__About this task__
Scan the records below for the line with "(** The two" and the line with "Fixpoint host_probe (n". Repeat those two lines and every line between them exactly, and nothing else.

(Saved entries)

(* ===== verification/CakeFlow.v ===== *)
(** Packets, flows and tins: the per-flow half of [osvbng_qos_sched.h], with the
    DiffServ tables and the tin set-up of [osvbng_qos_sched.c]. *)

From S2P Require Import Prelude Dll Drr CakeTypes.

(** ** Packet fields *)

Section Packet.

Context `{Vpp}.

Definition IP_PROTOCOL_TCP : Z := 6.
Definition IP_PROTOCOL_UDP : Z := 17.
Definition IP_ECN_NON_ECN : Z := 0.
Definition IP_ECN_CE : Z := 3.
Definition IP_PACKET_TC_FIELD_ECN_MASK : Z := 3.

Definition cake_dscp_from_buffer (b : vlib_buffer_t) (is_ip4 : bool) : Z :=
  let ip := cake_l3_header b in
  if is_ip4 then Z.land (Z.shiftr (bf_data b (ip + 1)) 2) 63
  else
    let vtcfl := clib_net_to_host_u32 (ld32 (bf_data b) ip) in
    Z.land (Z.shiftr vtcfl 22) 63.

Definition cake_dst_host_hash (b : vlib_buffer_t) (is_ip4 : bool) : Z :=
  let ip := cake_l3_header b in
  if is_ip4 then ld32 (bf_data b) (ip + 16)
  else Z.lxor (ld32 (bf_data b) (ip + 24)) (ld32 (bf_data b) (ip + 36)).

(** The two keys of the flow hash: addresses, and ports with the protocol (the
    flow label for IPv6).  Ports are read for TCP and UDP only. *)
Definition flow_ports (d : Z → Z) (protocol l4 : Z) : Z * Z :=
  if (protocol =? IP_PROTOCOL_TCP) || (protocol =? IP_PROTOCOL_UDP)
  then (ld16 d l4, ld16 d (l4 + 2)) else (0, 0).

Definition cake_hash_flow (b : vlib_buffer_t) (is_ip4 : bool) : Z :=
  let d := bf_data b in
  let ip := cake_l3_header b in
  let '(k0, k1) :=
    if is_ip4 then
      let protocol := d (ip + 9) in
      let '(sport, dport) := flow_ports d protocol (ip + ip4_header_bytes d ip) in
      (Z.lor (Z.shiftl (ld32 d (ip + 12)) 32) (ld32 d (ip + 16)),
       Z.lor (Z.lor (Z.shiftl sport 16) dport) (Z.shiftl protocol 32))
    else
      let protocol := d (ip + 6) in
      let flow_label := ip6_flow_label_network_order d ip in
      let '(sport, dport) := flow_ports d protocol (ip + 40) in
      (Z.lxor (ld64 d (ip + 8)) (ld64 d (ip + 16)),
       Z.lxor (Z.lxor (ld64 d (ip + 24)) (ld64 d (ip + 32)))
              (Z.lor (Z.lor (Z.shiftl sport 16) dport) (Z.shiftl flow_label 32))) in
  let hash := u32 (clib_xxhash (Z.lxor k0 k1)) in
  Z.lor hash 1.

(** The bytes of the packet after marking, and whether it could be marked. *)
Definition cake_ecn_mark (b : vlib_buffer_t) : vlib_buffer_t * bool :=
  let d := bf_data b in
  let ip := cake_l3_header b in
  if Z.shiftr (d ip) 4 =? 4 then
    if Z.land (d (ip + 1)) IP_PACKET_TC_FIELD_ECN_MASK =? IP_ECN_NON_ECN then (b, false)
    else (b⟪bf_data := ip4_header_set_ecn_w_chksum d ip IP_ECN_CE⟫, true)
  else
    let vtcfl := clib_net_to_host_u32 (ld32 d ip) in
    let tc := Z.land (Z.shiftr vtcfl 20) 255 in
    if Z.land tc 3 =? 0 then (b, false)
    else
      let tc := Z.lor (Z.land tc 252) 3 in
      let vtcfl := Z.lor (Z.land vtcfl (2 ^ 32 - 1 - Z.shiftl 255 20)) (Z.shiftl tc 20) in
      (b⟪bf_data := st32 d ip (clib_net_to_host_u32 vtcfl)⟫, true).

End Packet.

(** ** Hosts and the flow quantum *)

Fixpoint host_probe (n : nat) (i idx ip_hash : Z) (tin : cake_tin_t)
    : option (cake_tin_t * Z) :=
  match n with
  | O => None
  | S n =>
      let slot := Z.land (u16 (idx + i)) CAKE_HOSTS_MASK in
      let h := host_at tin slot in
      if ho_ip_hash h =? ip_hash then Some (tin, slot)
      else if ho_ip_hash h =? 0 then
        Some (set_host slot (h⟪ho_ip_hash := ip_hash⟫) tin, slot)
      else host_probe n (i + 1) idx ip_hash tin
  end.

Definition cake_host_lookup (tin : cake_tin_t) (ip_hash : Z) : cake_tin_t * Z :=
  let idx := Z.land ip_hash CAKE_HOSTS_MASK in
  match host_probe 4 0 idx ip_hash tin with
  | Some r => r
  | None => (set_host idx (mkHost ip_hash 0) tin, idx)
  end.

(** The reciprocal table [osvbng_qos_sched_init] fills. *)
Definition cake_quantum_div (i : Z) : Z := if i =? 0 then u16 (2 ^ 32 - 1) else 65535 / i.

Definition cake_quantum_for_flow (tin : cake_tin_t) (f : cake_flow_t) : Z :=
  let host_load :=
    if fl_dst_host_idx f <? CAKE_HOSTS then
      let hl := ho_bulk_flow_count (host_at tin (fl_dst_host_idx f)) in
      let hl := if CAKE_QUEUES <? hl then CAKE_QUEUES else hl in
      if 1 <? hl then hl else 1
    else 1 in
  let quantum := Z.shiftr (u32 (tn_quantum tin * cake_quantum_div host_load)) 16 in
  if quantum =? 0 then 1 else quantum.

(** ** Flow lists *)

Definition cake_flow_list_prepend (h t : option Z) (flows : gmap Z cake_flow_t) (idx : Z) :=
  dll_prepend h t flows idx.
Definition cake_flow_list_append_tail (h t : option Z) (flows : gmap Z cake_flow_t) (idx : Z) :=
  dll_append_tail h t flows idx.
Definition cake_flow_list_remove (h t : option Z) (flows : gmap Z cake_flow_t) (idx : Z) :=
  dll_remove h t flows idx.

(** The three lists of a tin, as the callers pass them. *)
Definition new_prepend (idx : Z) (tin : cake_tin_t) : cake_tin_t :=
  let '(h, t, m) := cake_flow_list_prepend (tn_new_flow_head tin) (tn_new_flow_tail tin)
                      (tn_flows tin) idx in
  tin⟪tn_flows := m⟫⟪tn_new_flow_head := h⟫⟪tn_new_flow_tail := t⟫.
Definition new_remove (idx : Z) (tin : cake_tin_t) : cake_tin_t :=
  let '(h, t, m) := cake_flow_list_remove (tn_new_flow_head tin) (tn_new_flow_tail tin)
                      (tn_flows tin) idx in
  tin⟪tn_flows := m⟫⟪tn_new_flow_head := h⟫⟪tn_new_flow_tail := t⟫.
Definition old_append (idx : Z) (tin : cake_tin_t) : cake_tin_t :=
  let '(h, t, m) := cake_flow_list_append_tail (tn_old_flow_head tin) (tn_old_flow_tail tin)
                      (tn_flows tin) idx in
  tin⟪tn_flows := m⟫⟪tn_old_flow_head := h⟫⟪tn_old_flow_tail := t⟫.
Definition old_remove (idx : Z) (tin : cake_tin_t) : cake_tin_t :=
  let '(h, t, m) := cake_flow_list_remove (tn_old_flow_head tin) (tn_old_flow_tail tin)
                      (tn_flows tin) idx in
  tin⟪tn_flows := m⟫⟪tn_old_flow_head := h⟫⟪tn_old_flow_tail := t⟫.
Definition decaying_append (idx : Z) (tin : cake_tin_t) : cake_tin_t :=
  let '(h, t, m) := cake_flow_list_append_tail (tn_decaying_flow_head tin)
                      (tn_decaying_flow_tail tin) (tn_flows tin) idx in
  tin⟪tn_flows := m⟫⟪tn_decaying_flow_head := h⟫⟪tn_decaying_flow_tail := t⟫.
Definition decaying_remove (idx : Z) (tin : cake_tin_t) : cake_tin_t :=
  let '(h, t, m) := cake_flow_list_remove (tn_decaying_flow_head tin)
                      (tn_decaying_flow_tail tin) (tn_flows tin) idx in
  tin⟪tn_flows := m⟫⟪tn_decaying_flow_head := h⟫⟪tn_decaying_flow_tail := t⟫.

(** ** The packet ring of a flow *)

Definition cake_flow_queue_len (f : cake_flow_t) : Z := u32 (fl_tail f - fl_head f).

Definition ring_at (f : cake_flow_t) (pos : Z) : Z :=
  match fl_ring f with
  | Some r => default 0 (r !! Z.land pos CAKE_FLOW_RING_MASK)
  | None => 0
  end.

Definition cake_flow_ring_alloc (f : cake_flow_t) : cake_flow_t :=
  f⟪fl_ring := Some ∅⟫⟪fl_head := 0⟫⟪fl_tail := 0⟫.

(** [ring[tail & MASK] = bi; tail++], the store of the enqueue node. *)
Definition ring_push (f : cake_flow_t) (bi : Z) : cake_flow_t :=
  f⟪fl_ring ::= fmap (<[Z.land (fl_tail f) CAKE_FLOW_RING_MASK := bi]>)⟫
   ⟪fl_tail ::= λ t, u32 (t + 1)⟫.

(** The loop of [cake_flow_ring_free]: the buffers it frees, in order.  One
    turn per queued buffer; [None] is running out of fuel. *)
Fixpoint ring_drain (fuel : nat) (f : cake_flow_t) : option (cake_flow_t * list Z) :=
  if fl_head f =? fl_tail f then Some (f, [])
  else match fuel with
  | O => None
  | S fuel =>
      let bi := ring_at f (fl_head f) in
      '(f, freed) ← ring_drain fuel (f⟪fl_head ::= λ h, u32 (h + 1)⟫);
      Some (f, bi :: freed)
  end.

__Reply to the task__
(** The two keys of the flow hash: addresses, and ports with the protocol (the
    flow label for IPv6).  Ports are read for TCP and UDP only. *)
Definition flow_ports (d : Z → Z) (protocol l4 : Z) : Z * Z :=
  if (protocol =? IP_PROTOCOL_TCP) || (protocol =? IP_PROTOCOL_UDP)
  then (ld16 d l4, ld16 d (l4 + 2)) else (0, 0).

Definition cake_hash_flow (b : vlib_buffer_t) (is_ip4 : bool) : Z :=
  let d := bf_data b in
  let ip := cake_l3_header b in
  let '(k0, k1) :=
    if is_ip4 then
      let protocol := d (ip + 9) in
      let '(sport, dport) := flow_ports d protocol (ip + ip4_header_bytes d ip) in
      (Z.lor (Z.shiftl (ld32 d (ip + 12)) 32) (ld32 d (ip + 16)),
       Z.lor (Z.lor (Z.shiftl sport 16) dport) (Z.shiftl protocol 32))
    else
      let protocol := d (ip + 6) in
      let flow_label := ip6_flow_label_network_order d ip in
      let '(sport, dport) := flow_ports d protocol (ip + 40) in
      (Z.lxor (ld64 d (ip + 8)) (ld64 d (ip + 16)),
       Z.lxor (Z.lxor (ld64 d (ip + 24)) (ld64 d (ip + 32)))
              (Z.lor (Z.lor (Z.shiftl sport 16) dport) (Z.shiftl flow_label 32))) in
  let hash := u32 (clib_xxhash (Z.lxor k0 k1)) in
  Z.lor hash 1.

(** The bytes of the packet after marking, and whether it could be marked. *)
Definition cake_ecn_mark (b : vlib_buffer_t) : vlib_buffer_t * bool :=
  let d := bf_data b in
  let ip := cake_l3_header b in
  if Z.shiftr (d ip) 4 =? 4 then
    if Z.land (d (ip + 1)) IP_PACKET_TC_FIELD_ECN_MASK =? IP_ECN_NON_ECN then (b, false)
    else (b⟪bf_data := ip4_header_set_ecn_w_chksum d ip IP_ECN_CE⟫, true)
  else
    let vtcfl := clib_net_to_host_u32 (ld32 d ip) in
    let tc := Z.land (Z.shiftr vtcfl 20) 255 in
    if Z.land tc 3 =? 0 then (b, false)
    else
      let tc := Z.lor (Z.land tc 252) 3 in
      let vtcfl := Z.lor (Z.land vtcfl (2 ^ 32 - 1 - Z.shiftl 255 20)) (Z.shiftl tc 20) in
      (b⟪bf_data := st32 d ip (clib_net_to_host_u32 vtcfl)⟫, true).

End Packet.

(** ** Hosts and the flow quantum *)

Fixpoint host_probe (n : nat) (i idx ip_hash : Z) (tin : cake_tin_t)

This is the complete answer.